Over the course of Green Porno's three seasons, the focus of the show has shifted. Season one dealt exclusively with invertebrates that humans can realistically encounter on a daily basis. The second season focused on sea creatures, but also included an episode on the sexual organs. For the third and shortest season, Green Porno adopted an overt environmental theme, specifically one which focused on the issue of over-fishing as contrasted with the mating habits of animals commonly used as food. In season three, Rossellini is joined by biologist Claudio Campagna.

==Multimedia expansion==
With the third season, Sundance Channel embarked on a Green Porno multimedia push. All four episodes of the season premiered at the Toronto Film Festival on Friday, September 11, 2009. On September 14, 2009 the series premiered on the Sundance Channel's website, and September 21, 2009 saw the broadcast television premier. Green Porno: A Book and Short Films (HarperStudio – 2009) was released in September 2009, eight days after the internet premier of web series' third season. The book served as a supplement to the series and included full color photos, backstage footage shot by her nephew Tommaso Rossellini, and a DVD with all three seasons worth of Green Porno short films.

===Sequel series===
Bon Appetit was the theme of the third season of Green Porno, looking into the reproductive behavior of sea creatures that are part of the food industry, and the environmentally unsound practices involved in the fisheries. Seduce Me was called the "spawn" of Green Porno, and featured several short films on the various courtship displays and mating behavior of a wider range of animals. Rossellini also worked with Burt's Bees in a short series called "Burt Talks to the Bees" discussing the biology and behavior of honey bees as well as colony collapse disorder. In 2013, a third series titled Mammas looks at the various levels of parental investment mother animals give to their offspring, appropriately released on Mother's Day.

Rossellini also filmed a special for the Discovery Channel titled Animals Distract Me in the style of her Green Porno and other videos, describing the nature of the various animals in everyday life.

==Supporting cast==
The Male Bees are played by Roberto Rossellini, Dallas Giorgi, and Louis Giacobetti.
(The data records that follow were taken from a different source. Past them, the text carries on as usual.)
(* ===== verification/MsgQ.v ===== *)
(** The blocking message queue of [gps/utils/msg_q.c]: its operations over any
    list that satisfies the interface of ListIface, and a step relation for
    threads that share one queue through its mutex and condition variable. *)

From S2P Require Import Prelude LinkedList ListIface.

(** * Data (msg_q.h, msg_q.c) *)

Inductive msq_q_err_type : Type :=
  | eMSG_Q_SUCCESS
  | eMSG_Q_FAILURE_GENERAL
  | eMSG_Q_INVALID_PARAMETER
  | eMSG_Q_INVALID_HANDLE
  | eMSG_Q_UNAVAILABLE_RESOURCE
  | eMSG_Q_INSUFFICIENT_BUFFER.

Definition msq_q_err_val (e : msq_q_err_type) : Z :=
  match e with
  | eMSG_Q_SUCCESS => 0
  | eMSG_Q_FAILURE_GENERAL => -1
  | eMSG_Q_INVALID_PARAMETER => -2
  | eMSG_Q_INVALID_HANDLE => -3
  | eMSG_Q_UNAVAILABLE_RESOURCE => -4
  | eMSG_Q_INSUFFICIENT_BUFFER => -5
  end.

Definition convert_linked_list_err_type (linked_list_val : linked_list_err_type)
  : msq_q_err_type :=
  match linked_list_val with
  | eLINKED_LIST_SUCCESS => eMSG_Q_SUCCESS
  | eLINKED_LIST_INVALID_PARAMETER => eMSG_Q_INVALID_PARAMETER
  | eLINKED_LIST_INVALID_HANDLE => eMSG_Q_INVALID_HANDLE
  | eLINKED_LIST_UNAVAILABLE_RESOURCE => eMSG_Q_UNAVAILABLE_RESOURCE
  | eLINKED_LIST_INSUFFICIENT_BUFFER => eMSG_Q_INSUFFICIENT_BUFFER
  | _ => eMSG_Q_FAILURE_GENERAL
  end.

(** The plain fields of the struct; its mutex and condition variable are in the
    sets of initialised ones below and, once threads run, in the system state. *)
Record msg_q := Q {
  msg_list : ptr;
  unblocked : Z
}.

(** The memory of the queues: the lists' heap, the live structs, the mutexes and
    condition variables initialised and not destroyed (named by their struct),
    the next address, the answers of the next callocs (as in LinkedList) and of
    the next pthread initialisations (an exhausted list answers 0). *)
Record qmem (H : Type) := QMem {
  lheap : H;
  queues : gmap loc msg_q;
  mutexes : gset loc;
  conds : gset loc;
  qbrk : loc;
  qsupply : list bool;
  pthread_rc : list Z
}.
Arguments QMem {H}.
Arguments lheap {H}.
Arguments queues {H}.
Arguments mutexes {H}.
Arguments conds {H}.
Arguments qbrk {H}.
Arguments qsupply {H}.
Arguments pthread_rc {H}.

Section operations.
Context {H : Type} `{ListOps H}.

Definition lift {A} (c : M H A) : M (qmem H) A := fun m =>
  obind (fun '(a, h) => Done (a, QMem h (queues m) (mutexes m) (conds m) (qbrk m)
                                      (qsupply m) (pthread_rc m)))
        (c (lheap m)).

Definition set_queues (f : gmap loc msg_q -> gmap loc msg_q) (m : qmem H) : qmem H :=
  QMem (lheap m) (f (queues m)) (mutexes m) (conds m) (qbrk m) (qsupply m) (pthread_rc m).
Definition set_mutexes (f : gset loc -> gset loc) (m : qmem H) : qmem H :=
  QMem (lheap m) (queues m) (f (mutexes m)) (conds m) (qbrk m) (qsupply m) (pthread_rc m).
Definition set_conds (f : gset loc -> gset loc) (m : qmem H) : qmem H :=
  QMem (lheap m) (queues m) (mutexes m) (f (conds m)) (qbrk m) (qsupply m) (pthread_rc m).

Definition calloc_q : M (qmem H) ptr := fun m =>
  let m' := QMem (lheap m) (queues m) (mutexes m) (conds m) (qbrk m)
                 (tail (qsupply m)) (pthread_rc m) in
  if default true (head (qsupply m))
  then Done (Some (qbrk m),
             QMem (lheap m) (<[qbrk m := Q None 0]> (queues m)) (mutexes m) (conds m)
                  (Pos.succ (qbrk m)) (tail (qsupply m)) (pthread_rc m))
  else Done (None, m').

Definition read_q (p : ptr) : M (qmem H) msg_q := fun m =>
  match p ≫= (queues m !!.) with
  | Some q => Done (q, m)
  | None => Undefined
  end.

Definition write_q (p : ptr) (f : msg_q -> msg_q) : M (qmem H) unit := fun m =>
  match p ≫= (fun l => (l,.) <$> queues m !! l) with
  | Some (l, q) => Done (tt, set_queues (insert l (f q)) m)
  | None => Undefined
  end.

(** Freeing the null pointer does nothing. *)
Definition free_q (p : ptr) : M (qmem H) unit := fun m =>
  match p with
  | None => Done (tt, m)
  | Some l => match queues m !! l with
              | Some _ => Done (tt, set_queues (delete l) m)
              | None => Undefined
              end
  end.

Definition pthread_answer : M (qmem H) Z := fun m =>
  Done (default 0%Z (head (pthread_rc m)),
        QMem (lheap m) (queues m) (mutexes m) (conds m) (qbrk m) (qsupply m)
             (tail (pthread_rc m))).

(** [pthread_mutex_init(&q->list_mutex, NULL)] and the like: 0 on success.
    Destroying an object that is not initialised is undefined. *)
Definition mutex_init (p : ptr) : M (qmem H) Z :=
  let! rc := pthread_answer in
  match p with
  | None => undefined
  | Some l => (if decide (rc = 0)%Z then modify (set_mutexes (union {[l]})) else ret tt) ;;; ret rc
  end.
Definition cond_init (p : ptr) : M (qmem H) Z :=
  let! rc := pthread_answer in
  match p with
  | None => undefined
  | Some l => (if decide (rc = 0)%Z then modify (set_conds (union {[l]})) else ret tt) ;;; ret rc
  end.
Definition mutex_destroy (p : ptr) : M (qmem H) unit := fun m =>
  match p with
  | Some l => if decide (l ∈ mutexes m) then Done (tt, set_mutexes (.∖ {[l]}) m) else Undefined
  | None => Undefined
  end.
Definition cond_destroy (p : ptr) : M (qmem H) unit := fun m =>
  match p with
  | Some l => if decide (l ∈ conds m) then Done (tt, set_conds (.∖ {[l]}) m) else Undefined
  | None => Undefined
  end.

(** * Creation and destruction *)

(** [linked_list_init(&q->msg_list)] and [linked_list_destroy(&q->msg_list)]. *)
Definition q_list_init (p : ptr) : M (qmem H) linked_list_err_type :=
  let! q := read_q p in
  let! (e, out) := lift (ll_init (Some (msg_list q))) in
  write_q p (fun q => Q (default (msg_list q) out) (unblocked q)) ;;;
  ret e.
Definition q_list_destroy (p : ptr) : M (qmem H) linked_list_err_type :=
  let! q := read_q p in
  let! (e, out) := lift (ll_destroy (Some (msg_list q))) in
  write_q p (fun q => Q (default (msg_list q) out) (unblocked q)) ;;;
  ret e.

Definition msg_q_init (msg_q_data : option ptr) : M (qmem H) (Z * option ptr) :=
  match msg_q_data with
  | None => ret (msq_q_err_val eMSG_Q_INVALID_PARAMETER, None)
  | Some old =>
    let! tmp_msg_q := calloc_q in
    match tmp_msg_q with
    | None => ret (msq_q_err_val eMSG_Q_FAILURE_GENERAL, Some old)
    | Some _ =>
      let! e := q_list_init tmp_msg_q in
      if decide (linked_list_err_val e ≠ 0)%Z
      then free_q tmp_msg_q ;;; ret (msq_q_err_val eMSG_Q_FAILURE_GENERAL, Some old)
      else
      let! rc := mutex_init tmp_msg_q in
      if decide (rc ≠ 0)%Z
      then q_list_destroy tmp_msg_q ;;; free_q tmp_msg_q ;;;
           ret (msq_q_err_val eMSG_Q_FAILURE_GENERAL, Some old)
      else
      let! rc := cond_init tmp_msg_q in
      if decide (rc ≠ 0)%Z
      then q_list_destroy tmp_msg_q ;;; mutex_destroy tmp_msg_q ;;; free_q tmp_msg_q ;;;
           ret (msq_q_err_val eMSG_Q_FAILURE_GENERAL, Some old)
      else
      write_q tmp_msg_q (fun q => Q (msg_list q) 0) ;;;
      ret (msq_q_err_val eMSG_Q_SUCCESS, Some tmp_msg_q)
    end
  end.

Definition msg_q_init2 : M (qmem H) ptr :=
  let! (rc, q) := msg_q_init (Some None) in
  ret (if decide (msq_q_err_val eMSG_Q_SUCCESS ≠ rc) then None else default None q).

Definition msg_q_destroy (msg_q_data : option ptr) : M (qmem H) (Z * option ptr) :=
  match msg_q_data with
  | None => ret (msq_q_err_val eMSG_Q_INVALID_HANDLE, None)
  | Some p_msg_q =>
    q_list_destroy p_msg_q ;;;
    mutex_destroy p_msg_q ;;;
    cond_destroy p_msg_q ;;;
    write_q p_msg_q (fun q => Q (msg_list q) 0) ;;;
    free_q p_msg_q ;;;
    ret (msq_q_err_val eMSG_Q_SUCCESS, Some None)
  end.

(** * Calls on a queue *)

Inductive call : Type :=
  | Snd (msg_obj dealloc : ptr)
  | Rcv (msg_obj : option ptr)
  | Rmv (msg_obj : option ptr)
  | Flush
  | Unblock.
The part of the Baby Bee Larva is played by Ona Grandey.

==Awards and Media references==
- 2009 Webby – Online Film and Video – Best Individual Performance – Isabella Rossellini
- 2009 Webby – Online Film and Video – Experimental – Green Porno

The series was mentioned by Stephen Colbert on The Colbert Report on 12 May 2008. It was also mentioned by Graham Norton on The Graham Norton Show (which airs on BBC America) on 31 May 2009. Clips from the Green Porno segments on ducks and on bedbugs appeared as "Kick-Ass Clip of the Week" on the 7 May 2010 episode of The Soup as well as in an installment in their occasional series The Soup Presents. The segment on bedbugs was mentioned by Jon Stewart on The Daily Show with Jon Stewart on 24 August 2010.

Several of the films were displayed at the Cleveland Museum of Natural History's temporary large exhibit on animal reproduction in early 2014, and at the Naturalis Biodiversity Center's permanent exhibit on Animal and Plant Seduction in July 2022.

The series is mentioned in the book Nature's Nether Regions by Menno Schilthuizen.